Alluvial Deposit


An alluvial deposit is material deposited by rivers. It consists of loose sediments containing silt, sand, clay, and gravel, which is actually the same except for the grain size. It also contains organic matter, like plant remains or dead animals, and also microorganisms living in the groundwater. Extensive alluvial deposits can be found in the lower part of a river’s course, forming floodplains and deltas. These deposits are known to contain metals like gold, platinum, and tin, and also gemstones.

photography
Las Médulas, Spain. Public Domain.

Sediments are deposits of debris of all sizes, which is formed by erosion. All kinds of geologic structures are eroded and transported, to be re-sedimented somewhere else. After some time, the sediments may become sedimentary rocks by a process called diagenesis. The deposits are generally not altered by diagenesis, so the following also applies to sedimentary rocks.

Many important and valuable minerals and ores are resistant against erosion, e.g. gold and diamonds. So the surrounding rock is eroded, but the valuable minerals or ores remain. They are accumulated and re-sedimented with the residuals of the surrounding rocks.

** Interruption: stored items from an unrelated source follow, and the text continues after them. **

(** * SundaySignals: the trigger routes and the relational schema

    Two parts of the repository are embedded here.

    - The web tier: [requireTriggerToken] (src/lib/utils) and the three
      token-gated route handlers [POST] of /api/trigger-weekly,
      /api/waivers/scan and /api/refresh-week.
    - The storage tier: the DDL of supabase/schema.sql, kept as data
      (tables, columns, constraints, the view [odds_implied]) and given
      its meaning by a small interpreter of SQL expressions and
      statements. *)

From Stdlib Require Import ZArith QArith String Ascii List Bool Lia.
From stdpp Require Import base option list strings pretty gmap.

Local Open Scope string_scope.
Local Open Scope Z_scope.

(** ** JavaScript values *)

Module Js.

(** The values a handler meets: what [JSON.parse] produces, plus
    [undefined].  [JNum n] is the number whose value is the integer [n]
    (a safe integer, which [Number::toString] prints in plain decimal);
    numbers with a fractional part are IEEE doubles and have no
    constructor here.  An object is its list of own properties in
    property order. *)
#[local] Unset Elimination Schemes.
Inductive jsval : Type :=
  | JUndefined
  | JNull
  | JBool (b : bool)
  | JNum (n : Z)
  | JStr (s : string)
  | JArr (xs : list jsval)
  | JObj (props : list (string * jsval)).
#[local] Set Elimination Schemes.

(** Errors a promise can reject with. *)
Inductive exn : Type := SyntaxError | TypeError.

(** How a promise settles. *)
Inductive settled (A : Type) : Type :=
  | Resolved (a : A)
  | Rejected (e : exn).
Arguments Resolved {A} a.
Arguments Rejected {A} e.

(** What a handler can do to the world besides answering.  The stubs
    only ever consume the request body. *)
Inductive event : Type := BodyRead.

(** A computation: the events it performed, in order, and how it
    settled. *)
Definition Eff (A : Type) : Type := (list event * settled A)%type.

During the transport, depending on the relative weight of the mineral, it is deposited in typical structures. Because of its weight, gold is transported by water only if the water has very high energy, for example during floods. As soon as the energy of the water lowers, the heavy minerals are deposited first. The result is a graded layering, where the gold is concentrated at the bottom. This may happen various times, with the result of various gold bearing layers at the bottom of each sequence.

Another typical structure is a placer. If there are depressions, they become traps for heavy components. The water is able to transport the mineral on flat ground, but not to lift it over the rim of the depression. The mineral accumulates in the depression. Such placers are highly concentrated, but generally rather small. Unfortunately, there is no overall structure, so it is not easy to find them.

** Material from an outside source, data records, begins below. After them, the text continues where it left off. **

(** X1: for sizes from 1 to 4096 the mask is the full-canvas rounded
    rectangle whose corner radius is 22% of the size rounded down (at most
    one less), and at least 1; from size 2 on the radius is at most half the
    side. *)
Theorem rounded_rect_mask_radius (size : Z) :
  1 <= size <= 4096 ->
  exists r,
    generate_icon.rounded_rect_mask size 0.22
    = Ok (Rounded_rectangle (Image_new L size size (Ink1 0))
            0 0 (size - 1) (size - 1) r (Some (Ink1 255)) None 1)
    /\ 1 <= r
    /\ 22 * size - 100 <= 100 * r <= Z.max 100 (22 * size)
    /\ (2 <= size -> 2 * r <= size).
Proof.
  intros Hs. destruct (mask_radius_value size ltac:(lia)) as (n & Hmask & Hlo & Hup).
  exists (Z.max 1 n). split; [exact Hmask|].
  split; [lia|]. split; [lia|].
  intros H2. destruct (Z.max_spec 1 n) as [[_ ->]|[_ ->]]; lia.
Qed.

Lemma rounded_rect_mask_radius_witness :
  exists r,
    generate_icon.rounded_rect_mask 64 0.22
    = Ok (Rounded_rectangle (Image_new L 64 64 (Ink1 0)) 0 0 63 63 r
            (Some (Ink1 255)) None 1)
    /\ 1308 <= 100 * r <= 1408.
Proof.
  destruct (rounded_rect_mask_radius 64 ltac:(lia)) as (r & Hr & _ & Hb & _).
  exists r. split; [exact Hr|]. lia.
Defined.

(* ================================================================== *)
(** * The shape of the two glyphs *)
(* ================================================================== *)

(** Reflecting the centre through itself gives the centre back, bit for
    bit. *)
Lemma mirror_centre (tx : float) :
  finite tx -> F2R tx <> 0%R -> (2 * Rabs (F2R tx) <= max_float_R)%R ->
  (2 * tx - tx)%float = tx.
Proof.
  intros Hf Hnz Hmax.
  destruct (double_exact tx Hf Hmax) as [H2f H2v].
  pose proof (sub_rnd (2 * tx) tx H2f Hf) as Hr. rewrite H2v in Hr.
  apply (rnd_ok_ext _ (F2R tx)) in Hr; [|lra].
  assert (Hrf : finite (2 * tx - tx)).
  { apply (rnd_ok_finite _ _ Hr). apply finite_le_max. }
  destruct (valid_repr _ (Prim2SF_valid tx)) as (j & g & Hj & Hg & Hlt).
  fold (F2R tx) in Hj, Hlt.
  pose proof (rnd_ok_exact _ _ j g Hr Hrf Hj Hg Hlt) as Hv.
  apply Prim2SF_inj. apply SF2R_inj.
  - apply Prim2SF_finite_valid.
  - apply Prim2SF_finite_valid.
  - exact Hrf.
  - exact Hf.
  - exact Hv.
  - rewrite Hv. exact Hnz.
Qed.

Lemma near_bounds (S : R) q c :
  near S q c ->
  ((c - / 281474976710656) * S <= F2R q <= (c + / 281474976710656) * S)%R.
Proof. intros [_ H]. apply Rabs_le_bounds in H. lra. Qed.

(** X4: the icon glyph is a proper V for every positive size: the two arms
    share their top edge height and meet in exactly the same inner apex, and
    from left to right the vertices come strictly in the order left outer,
    left inner, left tip, apex, right tip, right inner, right outer; the top
    edge lies strictly above the apex and the apex strictly above the tips.
    The right outer corner is the reflection of the left one up to
    rounding. *)
Theorem draw_v_shape (size : Z) (left_arm right_arm : list point) :
  0 < size ->
  generate_icon.v_arms size = Ok (left_arm, right_arm) ->
  exists x0 x1 xo xc rx0 rx1 rxo ytop yin ytip : float,
    left_arm = [(x0, ytop); (x1, ytop); (xc, yin); (xo, ytip)]
    /\ right_arm = [(rx0, ytop); (rx1, ytop); (xc, yin); (rxo, ytip)]
    /\ (F2R x0 < F2R x1 /\ F2R x1 < F2R xo /\ F2R xo < F2R xc
        /\ F2R xc < F2R rxo /\ F2R rxo < F2R rx1 /\ F2R rx1 < F2R rx0)%R
    /\ (F2R ytop < F2R yin /\ F2R yin < F2R ytip)%R
    /\ (Rabs (F2R x0 + F2R rx0 - IZR size) <= IZR size / 140737488355328)%R
    /\ (Rabs (F2R x1 + F2R rx1 - IZR size) <= IZR size / 140737488355328)%R
    /\ (Rabs (F2R xo + F2R rxo - IZR size) <= IZR size / 140737488355328)%R.
Proof.
  intros Hpos Hv.
  destruct (v_arms_near _ _ _ Hpos Hv) as [Hl Hr].
  destruct (v_arms_inv _ _ _ Hv) as [s Hs].
  destruct (float_of_pos_size size s Hpos Hs) as (Hsf & Hsb & HS1 & HSmax).
  assert (Hsabs : (/ 2 <= Rabs (F2R s))%R) by (rewrite Rabs_pos_eq; lra).
  destruct (half_exact s Hsf Hsabs) as [Htxf Htx].
  assert (Hcentre : (2 * (s * 0.5) - s * 0.5)%float = (s * 0.5)%float).
  { apply mirror_centre; [exact Htxf|rewrite Htx; lra|].
    rewrite Htx, Rabs_pos_eq by lra. pose proof (finite_le_max s) as Hm.
    rewrite Rabs_pos_eq in Hm by lra. lra. }
  rewrite (v_arms_eq _ _ Hs) in Hv. cbv zeta in Hv. rewrite Hcentre in Hv.
  injection Hv as <- <-.
  unfold icon_left_ideal in Hl. unfold icon_right_ideal in Hr.
  apply List.Forall2_cons_iff in Hl as [[L0x L0y] Hl].
  apply List.Forall2_cons_iff in Hl as [[L1x L1y] Hl].
  apply List.Forall2_cons_iff in Hl as [[L2x L2y] Hl].
  apply List.Forall2_cons_iff in Hl as [[L3x L3y] _].
  apply List.Forall2_cons_iff in Hr as [[R0x R0y] Hr].
  apply List.Forall2_cons_iff in Hr as [[R1x R1y] Hr].
  apply List.Forall2_cons_iff in Hr as [[R2x R2y] Hr].
  apply List.Forall2_cons_iff in Hr as [[R3x R3y] _].
  cbn [fst snd] in *.
  apply near_bounds in L0x, L0y, L1x, L1y, L2x, L2y, L3x, L3y, R0x, R1x, R2x, R3x.
  do 10 eexists. split; [reflexivity|]. split; [reflexivity|].
  split; [repeat split; lra|]. split; [split; lra|].
  repeat split; apply Rabs_le; lra.
Qed.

However, in the case of gold, placers are often mined. Historically, the mining started by finding placers accidentally. Then the sediments were searched more or less shallow by washing the gold. This process is rather similar to the way the placers were formed.

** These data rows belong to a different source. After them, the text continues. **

(* ===== verification/Prelude.v ===== *)
(** * A verification of the workspace runtime

    The runtime keeps the tasks of a realm in one SQLite file and hands them
    to workers under fenced leases.  This library models that core of
    [src/runtime_protocol] as executable functions on the tables of the realm
    and proves what makes it correct.

    ** The program and its model

    A client admits tasks; a run holds the tasks of one admission; a worker
    claims a queued task and gets a lease (token, fence, deadline) and an
    attempt; it sends heartbeats and finally settles or fails the attempt; the
    outputs of a settlement become objects of the content-addressed store and
    managed outputs of the task; a parent task may delegate children; a boot
    session recovers what a crash left running; remote workers are qualified
    for one task at a time and can be drained or replaced.  Every mutating
    command has an idempotency key and leaves a receipt.

    [RealmStore] methods (store.py) and [RuntimeService] methods (service.py)
    are computations [M A] of [Store]: they read and write the record [tables],
    take readings of the environment, and return a value or raise.  The store
    mutex makes a method one such computation; [transaction] restores the
    tables when its body raises.  Callbacks of the source (the recorder of a
    receipt, the publication of staged outputs, the freezing of a managed
    render) are arguments.

    - [Prelude], [Json] (util.py: [canonical_json] and its reader), [Errors]
      (errors.py), [Sha256], [Base64]: values, errors and encodings.
    - [Tables] (canonical_schema.py), [Store] (store.py: connection,
      transactions; the program logic [steps]/[spec] for invariants).
    - [Facts] (store.py 159-497): execution facts, targets, placements, specs.
    - [Idempotency] (idempotency.py), [Ledger] (store.py: specs, event chain,
      receipts, reservations, render publications), [Bindings] (bindings and
      task views), [Executors] (capabilities, executors, storage preflight).
    - [Continuations], [Snapshots] (snapshot_refs.py), [Delegation] (children,
      cancellation, lease expiry, boot recovery), [Claim], [Outputs],
      [Settle], [Runs], [Admission], [Effects] and [Generations] (the five
      typed settlement effects): the operations of store.py.
    - [Wire], [Commands], [Activation], [Recovery], [Dispatch], [Staging],
      [ChildPolicy], [Settlement], [Pages]: the operations of service.py
      (request checks, receipts and replays, remote activations and drains,
      placement recovery, claims and attempts, outputs of a settlement, child
      policies and the admission route, the settlement route, pages).
    - [Deployments] (remote_worker_deployment.py), [Invalidation]
      (shot_dependencies.py), [Assets] (asset_identity.py).
    - [Routes] and [System]: the commands of the service and the handlers of
      the store as the operations of one machine, and its reachable states.

    ** What is proved

    - [Chain], [System]: the event log only grows and its hash chain verifies
      in every reachable state; two histories with the same last hash are the
      same or show a SHA-256 collision.
    - [Tasks], [TaskHistory], [Reservations], [Specs], [System]: over all
      operations, tasks keep their identity, fences never decrease, a completed
      task stays so unless it is retried, a resource has one holder, and specs
      are content-addressed.
    - [Leases], [Sessions], [Replays]: what a claim, a settlement and a boot
      session establish; stale leases are rejected; keyed admissions happen
      once and repeated commands answer from their receipt.
    - [ActivationFacts], [RecoveryFacts], [DispatchFacts], [Deployments]: the
      activation log is a play of a machine that holds one activation at a
      time; drains end at rest; a recovery installs the replacement; a claim
      key is spent once; a stale attempt writes nothing; binding digests
      identify bindings.
    - [StagingFacts], [SettlementFacts], [ChildPolicyFacts],
      [GenerationFacts], [Lifecycle]: staged outputs are what they claim and
      are published with the completion; child policies are bounded and
      ordered; variants are promoted exactly; the output life cycle implements
      its state machine.
    - [Json], [Facts], [Wire], [Pages], [Invalidation], [Assets]: round trips,
      matching rules, safe names, complete paging, least fixpoints.

    [Evolution] carries the frame proofs: a class [Benign] of relations that
    accept the bookkeeping writes, once for all helpers.  [Demo] is a small
    realm on which the statements are instantiated.

    ** Bounds, fuel and assumptions

    Readings of the environment (clock, uuid, disk space, environment
    variables, bytes of a stored object, zlib) are the fields of the class
    [World], indexed by the count of readings taken; theorems hold for every
    [World].  [datetime.fromisoformat], the identity of a file and the replay
    of a parent publication are parameters as well.  Nested cancellations run
    on the fuel [max_depth] of the world, and running out is Python's
    [RecursionError]; the JSON reader has the length of its text as fuel, a
    walk of pages one page more than there are rows, the staleness loop one
    round more than there are items, and the theorems show that this is enough.
    JSON numbers are integers, cursors and texts that are lower-cased are
    ASCII, and Python integers are unbounded, as here.

    ** What is not modelled

    File operations: staging directories, publication journals, CAS copies,
    backups and upgrades of the database file.  Processes, sockets and
    platform security: the HTTP server, daemon, launcher, supervisors and
    worker hand-off.  The routes of timelines, generations, media and
    documents, the freezing of managed renders (a callback here), child
    authorities and derived inputs, reboot preparation and checkpoints, and
    integrity reports are left for later work. *)

From Stdlib Require Import ZArith String Ascii List Bool Lia Sorted Permutation.
From stdpp Require Import base list strings.

Create HintDb astrid.
Create Rewrite HintDb astrid_rw.

(** ** Tactics shared by the development *)

(** Case analysis on the scrutinee of a [match] or [if] of a hypothesis or of
    the goal, keeping the equation. *)
Ltac break_match_in H :=
  match type of H with
  | context [ match ?x with _ => _ end ] =>
      lazymatch x with
      | context [ match _ with _ => _ end ] => fail
      | _ => let E := fresh "E" in destruct x eqn:E
      end
  end.

Ltac break_match_goal :=
  match goal with
  | |- context [ match ?x with _ => _ end ] =>
      lazymatch x with
      | context [ match _ with _ => _ end ] => fail
      | _ => let E := fresh "E" in destruct x eqn:E
      end
  end.

(** Turn boolean connectives of the context into propositions. *)
Ltac bool_hyps :=
  repeat match goal with
  | H : (_ && _) = true |- _ => apply andb_true_iff in H as [? ?]
  | H : (_ || _) = false |- _ => apply orb_false_iff in H as [? ?]
  | H : negb _ = true |- _ => apply negb_true_iff in H
  | H : negb _ = false |- _ => apply negb_false_iff in H
  | H : String.eqb _ _ = true |- _ => apply String.eqb_eq in H
  | H : String.eqb _ _ = false |- _ => apply String.eqb_neq in H
  | H : (_ =? _)%Z = true |- _ => apply Z.eqb_eq in H
  | H : (_ =? _)%Z = false |- _ => apply Z.eqb_neq in H
  | H : (_ <=? _)%Z = true |- _ => apply Z.leb_le in H
  | H : (_ <=? _)%Z = false |- _ => apply Z.leb_gt in H
  | H : (_ <? _)%Z = true |- _ => apply Z.ltb_lt in H
  | H : (_ <? _)%Z = false |- _ => apply Z.ltb_ge in H
  end.

(** ** Generic list operations *)

Definition str_in (s : string) (l : list string) : bool :=
  existsb (String.eqb s) l.

Lemma str_in_spec s l : str_in s l = true <-> In s l.
Proof.
  unfold str_in. rewrite existsb_exists. split.
  - intros (x & Hx & E). apply String.eqb_eq in E. by subst.
  - intros H. exists s. split; [done|]. apply String.eqb_refl.
Qed.

Lemma str_in_false s l : str_in s l = false <-> ~ In s l.
Proof. rewrite <- str_in_spec. destruct (str_in s l); naive_solver. Qed.

(** [list(dict.fromkeys(l))]: the first occurrence of every element, in order. *)
Fixpoint dedup_from (seen : list string) (l : list string) : list string :=
  match l with
  | [] => []
  | x :: r => if str_in x seen then dedup_from seen r
              else x :: dedup_from (x :: seen) r
  end.

Definition dedup (l : list string) : list string := dedup_from [] l.

Lemma dedup_from_in seen l x :
  In x (dedup_from seen l) <-> In x l /\ ~ In x seen.
Proof.
  revert seen. induction l as [|y l IH]; intros seen; simpl; [tauto|].
  destruct (str_in y seen) eqn:E.
  - apply str_in_spec in E. rewrite IH. split; [tauto|].
    intros [[->|H] Hn]; tauto.
  - apply str_in_false in E. simpl. rewrite IH. simpl.
    destruct (decide (y = x)) as [->|]; tauto.
Qed.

There are quite similar deposits called colluvial deposits, which are often hard to keep apart, because they also consist of loose sediments. They were not transported by water, but by mass wasting and gravity which causes rock fragments, soil, and other debris to move downslope and accumulate at the base of slopes or in hollows. It's not necessarily the result of a rockfall, but rockfall is probably a part of the formation process, as well as landslides and soil creep. The differences are a poorly sorted mix of particles, angular particles which wer not rounded by transport in water, and they are unstratified and chaotic.

While the weathering of rocks may free valuable components, the mechanical erosion does not sort the components, and so the heavier components are not accumulated. As a result, there might be resources in the sediment, but it's much more effort necessary to mine it. Colluvial deposits are thus of less economic value.